## What is expected
Reproduce word for word the lines between those holding "IrreversibleError => Some RuntimeError" and "IndexError => Some LookupError", inclusive, and nothing else from the data below.
+ + + + + + +
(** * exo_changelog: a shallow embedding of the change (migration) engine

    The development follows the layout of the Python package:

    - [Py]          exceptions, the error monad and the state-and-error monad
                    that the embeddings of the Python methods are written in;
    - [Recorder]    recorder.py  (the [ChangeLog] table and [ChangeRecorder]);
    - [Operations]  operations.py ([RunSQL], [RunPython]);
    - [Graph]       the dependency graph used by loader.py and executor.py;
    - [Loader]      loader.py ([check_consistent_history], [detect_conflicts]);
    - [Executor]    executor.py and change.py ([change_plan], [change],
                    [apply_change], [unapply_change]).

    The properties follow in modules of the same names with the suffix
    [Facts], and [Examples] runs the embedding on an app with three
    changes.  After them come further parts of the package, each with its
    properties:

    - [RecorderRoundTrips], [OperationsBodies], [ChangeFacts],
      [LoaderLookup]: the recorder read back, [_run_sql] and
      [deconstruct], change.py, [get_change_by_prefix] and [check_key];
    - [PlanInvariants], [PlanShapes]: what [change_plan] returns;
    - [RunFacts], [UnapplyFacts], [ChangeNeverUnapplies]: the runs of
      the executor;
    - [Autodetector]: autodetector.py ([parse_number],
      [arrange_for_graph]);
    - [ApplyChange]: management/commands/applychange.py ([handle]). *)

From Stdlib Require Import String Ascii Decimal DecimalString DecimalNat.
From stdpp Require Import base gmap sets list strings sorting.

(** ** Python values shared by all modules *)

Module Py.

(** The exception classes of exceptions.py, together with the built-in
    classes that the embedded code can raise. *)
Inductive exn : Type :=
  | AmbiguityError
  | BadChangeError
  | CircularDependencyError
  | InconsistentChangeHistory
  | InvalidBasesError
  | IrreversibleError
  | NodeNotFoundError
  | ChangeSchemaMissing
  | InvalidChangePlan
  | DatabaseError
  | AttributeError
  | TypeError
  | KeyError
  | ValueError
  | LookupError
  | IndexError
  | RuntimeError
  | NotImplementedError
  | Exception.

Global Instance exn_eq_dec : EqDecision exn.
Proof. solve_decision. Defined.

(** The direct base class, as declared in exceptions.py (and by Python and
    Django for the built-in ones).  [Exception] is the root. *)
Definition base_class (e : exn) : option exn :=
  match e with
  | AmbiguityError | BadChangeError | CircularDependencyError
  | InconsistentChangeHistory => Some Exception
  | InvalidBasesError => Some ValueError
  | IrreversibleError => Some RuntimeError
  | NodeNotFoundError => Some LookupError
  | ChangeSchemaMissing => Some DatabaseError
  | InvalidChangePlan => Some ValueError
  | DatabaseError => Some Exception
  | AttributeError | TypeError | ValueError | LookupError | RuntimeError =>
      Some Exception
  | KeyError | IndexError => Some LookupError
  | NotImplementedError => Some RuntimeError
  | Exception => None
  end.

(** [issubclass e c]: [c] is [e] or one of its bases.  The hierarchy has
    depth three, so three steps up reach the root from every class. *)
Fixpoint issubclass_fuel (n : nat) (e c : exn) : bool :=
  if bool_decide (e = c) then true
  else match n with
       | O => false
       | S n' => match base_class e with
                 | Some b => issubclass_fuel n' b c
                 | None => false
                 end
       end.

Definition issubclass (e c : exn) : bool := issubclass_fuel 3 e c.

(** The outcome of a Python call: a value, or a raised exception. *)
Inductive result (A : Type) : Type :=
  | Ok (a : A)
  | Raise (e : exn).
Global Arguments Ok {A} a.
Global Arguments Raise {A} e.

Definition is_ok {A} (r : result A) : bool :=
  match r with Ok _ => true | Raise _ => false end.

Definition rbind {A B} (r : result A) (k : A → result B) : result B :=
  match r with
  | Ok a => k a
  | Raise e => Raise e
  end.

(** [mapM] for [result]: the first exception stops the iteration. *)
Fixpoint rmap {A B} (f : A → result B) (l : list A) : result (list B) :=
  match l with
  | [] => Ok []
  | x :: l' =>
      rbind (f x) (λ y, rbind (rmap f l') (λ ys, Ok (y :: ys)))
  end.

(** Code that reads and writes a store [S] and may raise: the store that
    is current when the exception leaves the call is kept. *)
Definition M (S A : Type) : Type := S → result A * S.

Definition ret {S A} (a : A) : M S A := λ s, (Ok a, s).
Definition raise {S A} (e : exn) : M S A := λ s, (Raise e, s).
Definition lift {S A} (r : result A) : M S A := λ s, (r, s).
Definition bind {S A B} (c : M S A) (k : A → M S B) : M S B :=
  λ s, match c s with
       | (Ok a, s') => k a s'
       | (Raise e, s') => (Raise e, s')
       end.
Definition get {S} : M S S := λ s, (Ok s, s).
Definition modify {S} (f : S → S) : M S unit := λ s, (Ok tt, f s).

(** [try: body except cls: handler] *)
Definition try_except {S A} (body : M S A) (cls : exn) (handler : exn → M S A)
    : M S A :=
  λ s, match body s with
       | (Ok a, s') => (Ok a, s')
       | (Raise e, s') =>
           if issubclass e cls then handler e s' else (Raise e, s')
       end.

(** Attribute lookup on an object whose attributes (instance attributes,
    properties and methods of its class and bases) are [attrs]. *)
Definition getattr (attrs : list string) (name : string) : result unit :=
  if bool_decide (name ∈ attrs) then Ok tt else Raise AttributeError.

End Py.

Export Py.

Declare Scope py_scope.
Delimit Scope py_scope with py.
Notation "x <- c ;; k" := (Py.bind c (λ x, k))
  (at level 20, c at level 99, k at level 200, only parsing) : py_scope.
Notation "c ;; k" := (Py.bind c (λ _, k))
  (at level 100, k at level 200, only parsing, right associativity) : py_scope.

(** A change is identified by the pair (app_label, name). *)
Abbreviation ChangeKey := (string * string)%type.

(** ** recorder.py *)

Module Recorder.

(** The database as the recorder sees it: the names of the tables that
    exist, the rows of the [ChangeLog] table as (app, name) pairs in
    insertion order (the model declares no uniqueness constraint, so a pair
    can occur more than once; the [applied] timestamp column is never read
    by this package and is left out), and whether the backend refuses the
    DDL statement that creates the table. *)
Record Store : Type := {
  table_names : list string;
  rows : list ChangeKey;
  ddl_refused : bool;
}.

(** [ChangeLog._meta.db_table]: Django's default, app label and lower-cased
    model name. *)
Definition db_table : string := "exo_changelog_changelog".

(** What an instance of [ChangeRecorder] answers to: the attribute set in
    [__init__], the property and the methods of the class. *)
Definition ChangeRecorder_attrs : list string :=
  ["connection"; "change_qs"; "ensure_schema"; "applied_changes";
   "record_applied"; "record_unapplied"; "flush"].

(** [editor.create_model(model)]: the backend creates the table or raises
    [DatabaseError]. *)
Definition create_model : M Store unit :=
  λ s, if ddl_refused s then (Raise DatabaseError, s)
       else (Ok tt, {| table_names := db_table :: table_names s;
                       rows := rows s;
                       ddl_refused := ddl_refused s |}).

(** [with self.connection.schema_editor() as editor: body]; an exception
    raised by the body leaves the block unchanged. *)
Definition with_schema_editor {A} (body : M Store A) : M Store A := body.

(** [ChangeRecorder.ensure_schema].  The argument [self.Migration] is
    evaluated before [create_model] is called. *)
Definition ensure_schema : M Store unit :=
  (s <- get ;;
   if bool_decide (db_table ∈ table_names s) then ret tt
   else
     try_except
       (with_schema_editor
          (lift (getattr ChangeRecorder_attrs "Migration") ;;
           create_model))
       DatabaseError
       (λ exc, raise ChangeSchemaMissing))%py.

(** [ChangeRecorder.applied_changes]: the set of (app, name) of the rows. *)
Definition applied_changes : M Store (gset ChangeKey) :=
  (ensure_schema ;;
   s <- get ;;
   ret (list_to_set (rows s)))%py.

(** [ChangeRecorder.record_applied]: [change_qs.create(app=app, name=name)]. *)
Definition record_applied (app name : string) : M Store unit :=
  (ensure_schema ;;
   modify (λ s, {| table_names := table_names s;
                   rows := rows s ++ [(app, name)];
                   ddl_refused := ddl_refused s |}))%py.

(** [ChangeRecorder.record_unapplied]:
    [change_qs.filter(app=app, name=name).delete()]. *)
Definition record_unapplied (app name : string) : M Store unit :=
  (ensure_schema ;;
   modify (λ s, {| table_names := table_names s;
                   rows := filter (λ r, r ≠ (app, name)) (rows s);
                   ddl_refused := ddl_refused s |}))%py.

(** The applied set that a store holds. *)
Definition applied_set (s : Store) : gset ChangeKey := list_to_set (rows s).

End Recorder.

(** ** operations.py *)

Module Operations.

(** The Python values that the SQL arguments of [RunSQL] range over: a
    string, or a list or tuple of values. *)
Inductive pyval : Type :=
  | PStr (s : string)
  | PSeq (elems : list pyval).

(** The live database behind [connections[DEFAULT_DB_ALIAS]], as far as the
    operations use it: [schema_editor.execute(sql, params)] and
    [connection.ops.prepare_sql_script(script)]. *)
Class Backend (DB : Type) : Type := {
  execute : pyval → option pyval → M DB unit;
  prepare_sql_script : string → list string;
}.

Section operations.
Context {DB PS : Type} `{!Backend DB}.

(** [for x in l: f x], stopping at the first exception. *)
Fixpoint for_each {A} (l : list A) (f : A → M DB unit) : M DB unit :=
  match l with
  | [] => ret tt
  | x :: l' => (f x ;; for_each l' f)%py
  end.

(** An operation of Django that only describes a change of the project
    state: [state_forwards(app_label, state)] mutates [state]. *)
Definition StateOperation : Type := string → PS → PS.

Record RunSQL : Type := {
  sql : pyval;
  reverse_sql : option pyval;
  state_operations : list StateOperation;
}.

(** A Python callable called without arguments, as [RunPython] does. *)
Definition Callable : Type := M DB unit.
+ + + + + + +
## Exercise solution
  | IrreversibleError => Some RuntimeError
  | NodeNotFoundError => Some LookupError
  | ChangeSchemaMissing => Some DatabaseError
  | InvalidChangePlan => Some ValueError
  | DatabaseError => Some Exception
  | AttributeError | TypeError | ValueError | LookupError | RuntimeError =>
      Some Exception
  | KeyError | IndexError => Some LookupError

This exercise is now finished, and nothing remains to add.